There are six main symptoms that are regularly associated with Aspergers Syndrome, each of which can be tied to me in some way.

1) Weak social skills: Among the most widespread symptoms of Aspergers involves serious limitations with social skills. To put it simply, we Aspies will often find it quite challenging to engage successfully in a social setting without seeming awkward or feeling uncomfortable. As far as I can remember, making friends and spending time with other people was hardly ever a simple, straight-forward task. A good chunk of my life has been spent alone because I felt uneasy trying to socialize with others, embracing the moments I enjoyed with friends and family.

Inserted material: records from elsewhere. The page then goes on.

(** A rectangle of screen size: ordered corners within 2^29 pixels of the
    origin, so that no sum or difference of two coordinates leaves [int32]. *)
Definition screen_rect (r : RECT) : Prop :=
  - 2 ^ 29 <= Left r /\ Left r <= Right r /\ Right r <= 2 ^ 29 /\
  - 2 ^ 29 <= Top r /\ Top r <= Bottom r /\ Bottom r <= 2 ^ 29.

(** Multiplying every coordinate of [r] by [d] stays within [int32]. *)
Definition scales_by (d : Z) (r : RECT) : Prop :=
  in_int32 (Left r * d) /\ in_int32 (Top r * d) /\
  in_int32 (Right r * d) /\ in_int32 (Bottom r * d).

(** The events that ask something of the window manager. *)
Definition is_call (e : event) : bool :=
  match e with
  | Call_ShowWindow _ _ | Call_SetWindowPos _ _ _ _ _ => true
  | Printf _ | Println _ | Printf_err _ _ => false
  end.

(** The request [SetWindowPos] receives for the rectangle [r]. *)
Definition requestFor (hwnd : HWND) (r : RECT) : event :=
  Call_SetWindowPos hwnd (Left r) (Top r) (Width r) (Height r).

(** The three queries of lines 242-253 succeed for the monitor [mon]. *)
Definition queriesAnswered (P : Platform) (hwnd : HWND) (mon : HMONITOR)
    (rcWork frame : RECT) : Prop :=
  ReleaseDC P hwnd = true /\
  GetMonitorInfo P mon = Some rcWork /\
  DwmGetWindowAttributeEXTENDED_FRAME_BOUNDS P hwnd = (true, frame).

(** The lines a placement prints before it computes the target. *)
Definition preamble : list event :=
  [Printf "> window: 0x%x %#v (w:%d,h:%d) mon=0x%X(@ display DPI:%d)\n";
   Printf "> DWM frame:        %#v (W:%d,H:%d) @ window DPI=%v\n";
   Printf "> DPI-less frame:   %#v (W:%d,H:%d)\n"].



(** The globals after exactly [n] hotkey invocations from startup. *)
Inductive reachableIn (L : Layouts) : nat -> globals -> Prop :=
| reachableIn_startup : reachableIn L 0 (startup L)
| reachableIn_fires n g g' :
    reachableIn L n g -> fires L g g' -> reachableIn L (S n) g'.

(** The monitor reached from [m] by [n] successive selections over the same
    enumeration. *)
Fixpoint hops (monitors : list HMONITOR) (n : nat) (m : HMONITOR) : result HMONITOR :=
  match n with
  | O => Ok m
  | S n' =>
      let? m' := selectMonitor monitors m in
      hops monitors n' m'
  end.

(** Lines 105-110 of [main]: the hotkeys whose registration fails are
    appended to [failedHotKeys] in table order.  [RegisterHotKey] belongs to
    another file of the package; its answers are a parameter. *)
Definition collectFailed (RegisterHotKey : HotKey -> bool) (table : list HotKey) :
    list HotKey :=
  fold_left
    (fun failedHotKeys hk =>
       if negb (RegisterHotKey hk) then failedHotKeys ++ [hk] else failedHotKeys)
    table [].

(** The line feed of Go's ["\n"]. *)
Definition nl : string := String (Ascii.ascii_of_nat 10) EmptyString.

Definition failedHeader : string :=
  String.append "The following hotkey(s) are in use by another process:" (String.append nl nl).

Definition failedFooter : string :=
  String.append nl
    "To use these hotkeys in RectangleWin, close the other process using the key combination(s).".

(** The line of the message for one hotkey; [Describe] belongs to another
    file of the package. *)
Definition failedLine (Describe : HotKey -> string) (hk : HotKey) : string :=
  String.append (String.append "  - " (Describe hk)) nl.

(** Lines 111-118 of [main]: the text handed to [showMessageBox], if any. *)
Definition failedMessage (Describe : HotKey -> string) (failedHotKeys : list HotKey) :
    option string :=
  if 0 <? Z.of_nat (length failedHotKeys) then
    let msg :=
      fold_left (fun msg hk => String.append msg (failedLine Describe hk))
        failedHotKeys failedHeader in
    Some (String.append msg failedFooter)
  else None.

(** ** Facts about the machine integers *)

Section IntFacts.

Lemma wrap32_small z : in_int32 z -> wrap32 z = z.
Proof.
  unfold in_int32, wrap32, wrap. intros H.
  change (2 ^ (32 - 1)) with 2147483648 in *.
  change (2 ^ 31) with 2147483648 in *.
  change (2 ^ 32) with 4294967296 in *.
  rewrite Z.mod_small; lia.
Qed.

Lemma wrap64_small z : in_int64 z -> wrap64 z = z.
Proof.
  unfold in_int64, wrap64, wrap. intros H.
  change (2 ^ (64 - 1)) with 9223372036854775808 in *.
  change (2 ^ 63) with 9223372036854775808 in *.
  change (2 ^ 64) with 18446744073709551616 in *.
  rewrite Z.mod_small; lia.
Qed.

Lemma wrap32_range z : in_int32 (wrap32 z).
Proof.
  unfold in_int32, wrap32, wrap.
  change (2 ^ (32 - 1)) with 2147483648.
  change (2 ^ 31) with 2147483648.
  change (2 ^ 32) with 4294967296.
  pose proof (Z.mod_pos_bound (z + 2147483648) 4294967296). lia.
Qed.

(** Wrapping an operand first does not change a wrapped sum. *)
Lemma wrap32_add_wrap32_l a b : wrap32 (wrap32 a + b) = wrap32 (a + b).
Proof.
  unfold wrap32, wrap.
  change (2 ^ (32 - 1)) with 2147483648.
  change (2 ^ 32) with 4294967296.
  f_equal.
  replace ((a + 2147483648) mod 4294967296 - 2147483648 + b + 2147483648)
    with ((a + 2147483648) mod 4294967296 + b) by lia.
  replace (a + b + 2147483648) with ((a + 2147483648) + b) by lia.
  now rewrite Z.add_mod_idemp_l by lia.
Qed.

Lemma sub32_diag a : sub32 a a = 0.
Proof. unfold sub32. now rewrite Z.sub_diag. Qed.

Lemma add32_neg32_diag a : add32 (neg32 a) a = 0.
Proof.
  unfold add32, neg32. rewrite wrap32_add_wrap32_l.
  now replace (- a + a) with 0 by lia.
Qed.

Lemma sub32_0_r a : in_int32 a -> sub32 a 0 = a.
Proof. intros H. unfold sub32. rewrite Z.sub_0_r. now apply wrap32_small. Qed.

Lemma add32_0_r a : in_int32 a -> add32 a 0 = a.
Proof. intros H. unfold add32. rewrite Z.add_0_r. now apply wrap32_small. Qed.

(** One coordinate through [x * 150 / 100] and back through [y * 100 / 150]. *)
Lemma dpi_coordinate_round_trip x :
  in_int32 (x * 150) ->
  exists y z,
    div32 (mul32 x 150) 100 = Ok y /\
    div32 (mul32 y 100) 150 = Ok z /\
    -1 <= z - x <= 1.
Proof.
  unfold in_int32. change (2 ^ 31) with 2147483648. intros H.
  assert (Hm : mul32 x 150 = x * 150).
  { unfold mul32. apply wrap32_small. unfold in_int32.
    change (2 ^ 31) with 2147483648. lia. }
  set (y := Z.quot (x * 150) 100).
  assert (Hy : -21474836 <= y <= 21474836)
    by (subst y; Z.to_euclidean_division_equations; lia).
  assert (Hw : wrap32 y = y).
  { apply wrap32_small. unfold in_int32. change (2 ^ 31) with 2147483648. lia. }
  assert (Hm2 : mul32 y 100 = y * 100).
  { unfold mul32. apply wrap32_small. unfold in_int32.
    change (2 ^ 31) with 2147483648. lia. }
  set (z := Z.quot (y * 100) 150).
  assert (Hz : -1 <= z - x <= 1)
    by (subst z y; Z.to_euclidean_division_equations; lia).
  exists y, z. unfold div32. simpl (100 =? 0). simpl (150 =? 0). cbv iota.
  rewrite Hm. fold y. rewrite Hw, Hm2. fold z.
  rewrite (wrap32_small z)
    by (unfold in_int32; change (2 ^ 31) with 2147483648; lia).
  auto.
Qed.

End IntFacts.

(** ** Geometry *)

Lemma DeepEqual_true_iff (x y : RECT) : DeepEqual x y = true <-> fieldwise_equal x y.
Proof.
  unfold DeepEqual, fieldwise_equal.
  rewrite !andb_true_iff, !Z.eqb_eq. tauto.
Qed.

(** C10.  [sameRect a b] always returns (it never dereferences a nil
    pointer), and it returns true exactly when both pointers are non-nil and
    the rectangles they point to are equal field by field; with a nil
    pointer on either side it returns false. *)
Theorem sameRect_true_iff (a b : option RECT) :
  exists res : bool,
    sameRect a b = Ok res /\
    (res = true <->
       exists x y, a = Some x /\ b = Some y /\ fieldwise_equal x y) /\
    (a = None \/ b = None -> res = false).
Proof.
  destruct a as [x |], b as [y |]; simpl.
  - exists (DeepEqual x y). split; [reflexivity | split].
    + rewrite DeepEqual_true_iff. split.
      * intros H. exists x, y. auto.
      * intros (x' & y' & Hx & Hy & H). now inversion Hx; inversion Hy; subst.
    + intros [H | H]; discriminate.
  - exists false. split; [reflexivity | split; [| reflexivity]].
    split; [discriminate |]. intros (x' & y' & _ & Hy & _). discriminate.
  - exists false. split; [reflexivity | split; [| reflexivity]].
    split; [discriminate |]. intros (x' & y' & Hx & _). discriminate.
  - exists false. split; [reflexivity | split; [| reflexivity]].
    split; [discriminate |]. intros (x' & y' & Hx & _). discriminate.
Qed.

(** C3 as stated fails: the product [Left * 150] of a rectangle at twenty
    million pixels leaves [int32], and the round trip lands more than
    twenty-eight million pixels away. *)
Lemma dpi_round_trip_overflows :
  let r := {| Left := 20000000; Top := 0; Right := 20000800; Bottom := 600 |} in
  exists r', dpiRoundTrip r = Ok r' /\ Left r' = -8633114 /\ ~ within_one_pixel r r'.
Proof.
  eexists. split; [vm_compute; reflexivity | split; [reflexivity |]].
  unfold within_one_pixel. simpl. lia.
Qed.

(** C3, amended.  For every rectangle whose coordinates times 150 stay
    within [int32], the rescaling from DPI 100 to 150 followed by the
    rescaling from 150 to 100 returns a rectangle whose four coordinates
    each differ from the original by at most one pixel. *)
Theorem dpi_round_trip_within_one_pixel (r : RECT) :
  scales_within_int32 r ->
  exists r', dpiRoundTrip r = Ok r' /\ within_one_pixel r r'.
Proof.
  intros (Hl & Ht & Hr & Hb).
  destruct (dpi_coordinate_round_trip _ Hl) as (l1 & l2 & El1 & El2 & Bl).
  destruct (dpi_coordinate_round_trip _ Ht) as (t1 & t2 & Et1 & Et2 & Bt).
  destruct (dpi_coordinate_round_trip _ Hr) as (r1 & r2 & Er1 & Er2 & Br).
  destruct (dpi_coordinate_round_trip _ Hb) as (b1 & b2 & Eb1 & Eb2 & Bb).
  exists {| Left := l2; Top := t2; Right := r2; Bottom := b2 |}.
  split.
  - unfold dpiRoundTrip, resizeForDpi.
    rewrite El1, Er1, Et1, Eb1. cbn [rbind Left Top Right Bottom].
    rewrite El2, Er2, Et2, Eb2. reflexivity.
  - unfold within_one_pixel. cbn [Left Top Right Bottom]. auto.
Qed.

Lemma dpi_round_trip_within_one_pixel_witness :
  scales_within_int32 Sample.windowRect /\
  exists r', dpiRoundTrip Sample.windowRect = Ok r' /\
             within_one_pixel Sample.windowRect r'.
Proof.
  assert (H : scales_within_int32 Sample.windowRect).
  { unfold scales_within_int32, in_int32. simpl. lia. }
  split; [exact H | exact (dpi_round_trip_within_one_pixel Sample.windowRect H)].
Defined.

(** C9.  When the DPI-normalised frame equals the window's outer rectangle,
    the four invisible-border extents are zero and the adjustment of lines
    270-273 leaves the layout's candidate rectangle as it is. *)
Theorem border_correction_without_border (f : resizeFunc) (rcWork rect resizedFrame : RECT) :
  resizedFrame = rect ->
  rect32 (f rcWork resizedFrame) ->
  borderExtents resizedFrame rect = noExtents /\
  adjustOffsets (f rcWork resizedFrame) (borderExtents resizedFrame rect)
  = f rcWork resizedFrame.
Proof.
  intros -> (Hl & Ht & Hr & Hb).
  assert (E : borderExtents rect rect = noExtents).
  { unfold borderExtents, noExtents.
    now rewrite !sub32_diag, !add32_neg32_diag. }
  split; [exact E |].
  rewrite E. unfold adjustOffsets, noExtents. cbn [lExtra rExtra tExtra bExtra].
  rewrite !sub32_0_r, !add32_0_r by assumption.
  now destruct (f rcWork rect).
Qed.

Lemma border_correction_without_border_witness :
  let f := leftHalf Sample.layouts in
  rect32 (f Sample.workArea Sample.windowRect) /\
  borderExtents Sample.windowRect Sample.windowRect = noExtents /\
  adjustOffsets (f Sample.workArea Sample.windowRect)
    (borderExtents Sample.windowRect Sample.windowRect)
  = f Sample.workArea Sample.windowRect.
Proof.
  assert (H : rect32 (leftHalf Sample.layouts Sample.workArea Sample.windowRect)).
  { unfold rect32, in_int32. vm_compute. intuition discriminate. }
  split; [exact H |].
  exact (border_correction_without_border (leftHalf Sample.layouts)
           Sample.workArea Sample.windowRect Sample.windowRect eq_refl H).
Defined.

(** ** Monitor selection *)

Section MonitorSelection.

Variable mon : HMONITOR.

(** [modNeg] returns the mathematical residue for a positive modulus. *)
Lemma modNeg_mod (v m : Z) :
  0 < m < 2 ^ 62 -> modNeg v m = Ok (v mod m).
Proof.
  change (2 ^ 62) with 4611686018427387904. intros Hm.
  unfold modNeg, rem64.
  replace (m =? 0) with false by (symmetry; apply Z.eqb_neq; lia).
  cbn [rbind].
  replace (m =? 0) with false by (symmetry; apply Z.eqb_neq; lia).
  f_equal.
  assert (Hr : - m < Z.rem v m < m).
  { pose proof (Z.rem_bound_abs v m ltac:(lia)). lia. }
  unfold add64. rewrite wrap64_small
    by (unfold in_int64; change (2 ^ 63) with 9223372036854775808; lia).
  rewrite Z.rem_mod_nonneg by lia.
  replace (Z.rem v m + m) with (v + (1 - Z.quot v m) * m)
    by (pose proof (Z.quot_rem' v m); lia).
  apply Z_mod_plus_full.
Qed.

2) Compulsive, repetitive behavior: Something else that is widely noted in people with Aspergers is habitually performing these eccentric activities, often in a similar vein to autism. In most cases, this means doing something with our bodies such as fidgeting our fingers, kicking our feet, rubbing our faces, biting our nails, pulling our hair, and making noises with our mouths. For example, I used to pull my hair so often that visible holes formed on my head, so my parents eventually had no choice but to shave it really short (I ended up keeping that haircut to this day).

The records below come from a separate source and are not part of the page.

(** A JavaScript value, as far as a caller can hand one to a function that
    expects a string. *)
Inductive value : Type :=
| VUndefined
| VNull
| VBool (b : bool)
| VNumber (z : Z)
| VString (s : string)
| VObject (ref : nat).

(** [!!v] and [typeof v === 'string']. *)
Definition truthyValue (v : value) : bool :=
  match v with
  | VUndefined | VNull => false
  | VBool b => b
  | VNumber z => negb (z =? 0)
  | VString s => negb (String.eqb s "")
  | VObject _ => true
  end.

Definition isString (v : value) : bool :=
  match v with
  | VString _ => true
  | _ => false
  end.

(** Apply a string function to a string value, leave other values alone. *)
Definition onString (f : string -> string) (v : value) : value :=
  match v with
  | VString s => VString (f s)
  | _ => v
  end.

(** ** Vocabulary for statements about strings *)

Fixpoint allChars (P : ascii -> bool) (s : string) : bool :=
  match s with
  | EmptyString => true
  | String c r => P c && allChars P r
  end.

(** The string is empty or starts (ends) with something else than white
    space. *)
Definition startsNonWs (s : string) : bool :=
  match s with
  | EmptyString => true
  | String c _ => negb (isWhiteSpace c)
  end.

Fixpoint endsNonWs (s : string) : bool :=
  match s with
  | EmptyString => true
  | String c EmptyString => negb (isWhiteSpace c)
  | String _ r => endsNonWs r
  end.

End Js.

Infix "|||" := Js.or_else (at level 50, left associativity).
Infix "???" := Js.nullish (at level 50, left associativity).

(* ===================================================================== *)
(** * utils/isadmin.js                                                     *)
(* ===================================================================== *)

Module IsAdmin.
Import Js.

(** ** Identity normalisation *)

(** The string branch of [normalizeJid]. *)
Definition normalizeJidString (jid : string) : string :=
  let s := toLowerCase (trim jid) in
  match indexOf "@" s with
  | None => splitHead s
  | Some atIdx =>
      let local := splitHead (sliceTo atIdx s) in
      let domain := sliceFrom (S atIdx) s in
      local +:+ "@" +:+ domain
  end.

(** [normalizeJid(jid)] on any value.  [None] stands for a thrown
    [TypeError] ([jid.trim] called on something that has no such method);
    the guard returns anything falsy or not a string as it came. *)
Definition normalizeJid (jid : value) : option value :=
  if negb (truthyValue jid) || negb (isString jid) then Some jid
  else
    match jid with
    | VString s => Some (VString (normalizeJidString s))
    | _ => None
    end.

(** [jidEquals(a, b)] on strings. *)
Definition jidEquals (a b : string) : bool :=
  if String.eqb a "" || String.eqb b "" then false
  else String.eqb (normalizeJidString a) (normalizeJidString b).
(** * Camera stabilization module (flight/Modules/CameraStab/camerastab.c)

    A shallow embedding of the per-axis signal pipeline of the OpenPilot
    camera stabilization module, and the properties its specification
    states about it.

    The module computes in C [float], i.e. IEEE 754 binary32 with
    round-to-nearest-even.  The arithmetic below is the Standard Library's
    executable specification of IEEE arithmetic ([SpecFloat]) instantiated
    at precision 24 and maximal exponent 128, every operation rounded to
    binary32 (FLT_EVAL_METHOD 0, as on the Cortex-M3 target); [fabs] is
    the C library's [double] function, so the places that call it compute
    in binary64 (precision 53, maximal exponent 1024).  The embedding is
    that of a
    build with USE_GIMBAL_LPF and USE_GIMBAL_FF defined: both optional
    stages are present. *)

From Stdlib Require Import ZArith QArith Qabs Lqa Bool List Lia.
From Stdlib Require Import Floats.SpecFloat.
Import ListNotations.

Local Open Scope Z_scope.

(* ================================================================== *)
(** * Floating-point formats *)
(* ================================================================== *)

(** A C [float] or [double] value. Both formats share the carrier
    [spec_float]; a value belongs to a format when it is [valid_binary]
    for that format's precision and exponent range. *)
Definition float := spec_float.
Definition double := spec_float.

Module F32.
Definition prec : Z := 24.
Definition emax : Z := 128.

Definition add : float -> float -> float := SFadd prec emax.
Definition sub : float -> float -> float := SFsub prec emax.
Definition mul : float -> float -> float := SFmul prec emax.
Definition div : float -> float -> float := SFdiv prec emax.
Definition neg : float -> float := SFopp.

(** C comparison operators; every comparison with a NaN is false. *)
Definition gt (x y : float) : bool := SFltb y x.
Definition lt (x y : float) : bool := SFltb x y.
Definition le (x y : float) : bool := SFleb x y.

(** Conversion of an integer to [float], as the cast [(float)n]. *)
Definition of_Z (n : Z) : float := binary_normalize prec emax n 0 false.

(** Rounding of a [double] to [float], as the assignment of a [double]
    expression to a [float] variable. *)
Definition of_double (x : double) : float :=
  match x with
  | S754_finite s m e => binary_normalize prec emax (cond_Zopp s (Zpos m)) e s
  | _ => x
  end.

Definition valid (x : float) : bool := valid_binary prec emax x.

Definition zero : float := S754_zero false.          (* 0.0f *)
Definition one : float := S754_finite false 8388608 (-23).  (* 1.0f *)
(** The literal [0.001f]: the binary32 number nearest to 1/1000,
    8589935 * 2^-33. *)
Definition milli : float := S754_finite false 8589935 (-33).

(** The float nearest to the fraction [p/q] of two integers that are
    themselves floats exactly: the value of a decimal literal such as
    [0.3f] = [ratio 3 10]. *)
Definition ratio (p q : Z) : float := div (of_Z p) (of_Z q).
End F32.

Module F64.
Definition prec : Z := 53.
Definition emax : Z := 1024.

Definition sub : double -> double -> double := SFsub prec emax.
Definition div : double -> double -> double := SFdiv prec emax.
Definition gt (x y : double) : bool := SFltb y x.

(** Promotion of a [float] to [double]; exact, the mantissa is
    re-normalised to 53 bits. *)
Definition of_float (x : float) : double :=
  match x with
  | S754_finite s m e => binary_normalize prec emax (cond_Zopp s (Zpos m)) e s
  | _ => x
  end.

3) Unusual habits: Some of the day to day activities that Aspies choose to engage themselves in can sometimes seem a little odd or bizarre in the eyes of strangers. Aside from the compulsive behaviors that I just discussed, people with Aspergers tend to have these “abnormal” routines in their schedule, or just have an unusual way of doing certain things. One instance that I can remember from my life is how I used to eat things like broccoli and left-over dinner for breakfast. To this day, I still refuse to eat most normal breakfast foods such as eggs and pancakes.

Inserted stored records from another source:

Definition to_dict (objs : gmap string User.t) (self : t) : json :=
  JObj [("name", JStr (name self));
        ("created_by", JStr (created_by self));
        ("created_at", JStr (created_at self));
        ("user_count", JNum (user_count self));
        ("users", JArr (JStr <$> usernames objs self))].

(** [get_user_by_username]: the first user of the set, in its iteration
    order, that carries the name; the result is a reference. *)
Definition get_user_by_username (objs : gmap string User.t) (self : t)
    (username : string) : option string :=
  List.find
    (λ id, from_option (λ u, String.eqb (User.username u) username) false
             (objs !! id))
    (elements (_users self)).

(** [get_message_history(limit)]; [limit] defaults to 50. *)
Definition get_message_history (self : t) (limit : Z) : list HistoryEntry :=
  slice_from (- limit) (_message_history self).

End Room.

(** ** server/server.py *)

Module ChatServer.

Record t : Type := mk {
  objs : gmap string User.t;
  _users : gset string;
  _rooms : gmap string Room.t;
  _websocket_to_user : gmap nat string
}.

Definition set_objs (f : gmap string User.t → gmap string User.t) (h : t) : t :=
  mk (f (objs h)) (_users h) (_rooms h) (_websocket_to_user h).
Definition set_users (f : gset string → gset string) (h : t) : t :=
  mk (objs h) (f (_users h)) (_rooms h) (_websocket_to_user h).
Definition set_rooms (f : gmap string Room.t → gmap string Room.t) (h : t) : t :=
  mk (objs h) (_users h) (f (_rooms h)) (_websocket_to_user h).
Definition set_websocket_to_user (f : gmap nat string → gmap nat string)
    (h : t) : t :=
  mk (objs h) (_users h) (_rooms h) (f (_websocket_to_user h)).

(** A coroutine of the server: it reads and writes the server's state,
    sends, and returns or raises.  What was written and sent before a
    raise stays. *)
Definition M (A : Type) : Type := t → outcome A * t * list effect.

Definition ret {A} (a : A) : M A := λ h, (Ok a, h, []).

Definition bind {A B} (m : M A) (f : A → M B) : M B := λ h,
  match m h with
  | (Ok a, h1, e1) =>
      match f a h1 with (o, h2, e2) => (o, h2, e1 ++ e2) end
  | (Raise e, h1, e1) => (Raise e, h1, e1)
  end.

Declare Scope M_scope.
Delimit Scope M_scope with M.
Notation "x ← y ; z" := (bind y (λ x, z))
  (at level 20, y at level 100, z at level 200, only parsing) : M_scope.
Notation "x ;; z" := (bind x (λ _, z))
  (at level 100, z at level 200, only parsing, right associativity) : M_scope.
Open Scope M_scope.

Definition get : M t := λ h, (Ok h, h, []).
Definition modify (f : t → t) : M unit := λ h, (Ok tt, f h, []).
Definition send (es : list effect) : M unit := λ h, (Ok tt, h, es).
Definition raise {A} (e : exn) : M A := λ h, (Raise e, h, []).
Definition lift {A} (o : outcome A) : M A := λ h, (o, h, []).

Definition state_of {A} (r : outcome A * t * list effect) : t := r.1.2.
Definition effects_of {A} (r : outcome A * t * list effect) : list effect := r.2.
Definition result_of {A} (r : outcome A * t * list effect) : outcome A := r.1.1.

(** [es] were sent before the run [r]. *)
Definition emit {A} (es : list effect) (r : outcome A * t * list effect)
    : outcome A * t * list effect :=
  (r.1.1, r.1.2, es ++ r.2).

(** [user.current_room], read from the store. *)
Definition current_room_of (uid : string) : M (option string) :=
  h ← get; ret (objs h !! uid ≫= User.current_room).

(** [user.username] *)
Definition username_of (uid : string) : M string :=
  h ← get; ret (from_option User.username "" (objs h !! uid)).

(** [bool(user.current_room)] *)
Definition room_truthy (r : option string) : bool :=
  match r with Some s => Str.truthy s | None => false end.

4) Focused, singular interests: While most people tend to hold several interests at once, those of us with Aspergers prefer to keep our focus narrowed on one or two things. For some reason, we can only remain interested in a certain subject at one time, while much everything else is deemed irrelevant to us. My parents would constantly tell me all throughout my childhood that I was “stuck on an idea,” talking incessantly about one particular subject. This made socialization further problematic because I would generally talk to other kids about things that they weren’t at all interested in, but I was obsessed with.

5) Communication troubles: There are a couple of ways in which Aspergers can make verbal interaction somewhat problematic. For one thing, it is often really difficult for us to make good eye-contact with the people we are speaking with. Especially as children, we will often involuntarily drift away in the middle of a conversation and focus our eyes on things around us. If there’s one thing that people would often get frustrated at me over, it’s the fact that I wouldn’t keep looking them in the eye.

6) Skills and talents: Believe it or not, there is something immensely positive that’s frequently associated with having Aspergers. It turns out that people with the disorder tend to show remarkable talent in certain fields, often possessing skills that can exceed the work of “neurotypicals.” This can include fields such as mathematics, music, computer science, writing, acting, or even economics. I am frequently told by my professors at college that I do exceptionally well at composing papers. Meanwhile, you would be pretty surprised just how many of our greatest talents in the world had some form of Aspergers or autism- Danny Beath, Susan Boyle, Vernon L. Smith, Donna Williams, Stanley Kubrick, and Albert Einstein, to mention a few.

Does anyone care to share any similar details about Aspergers?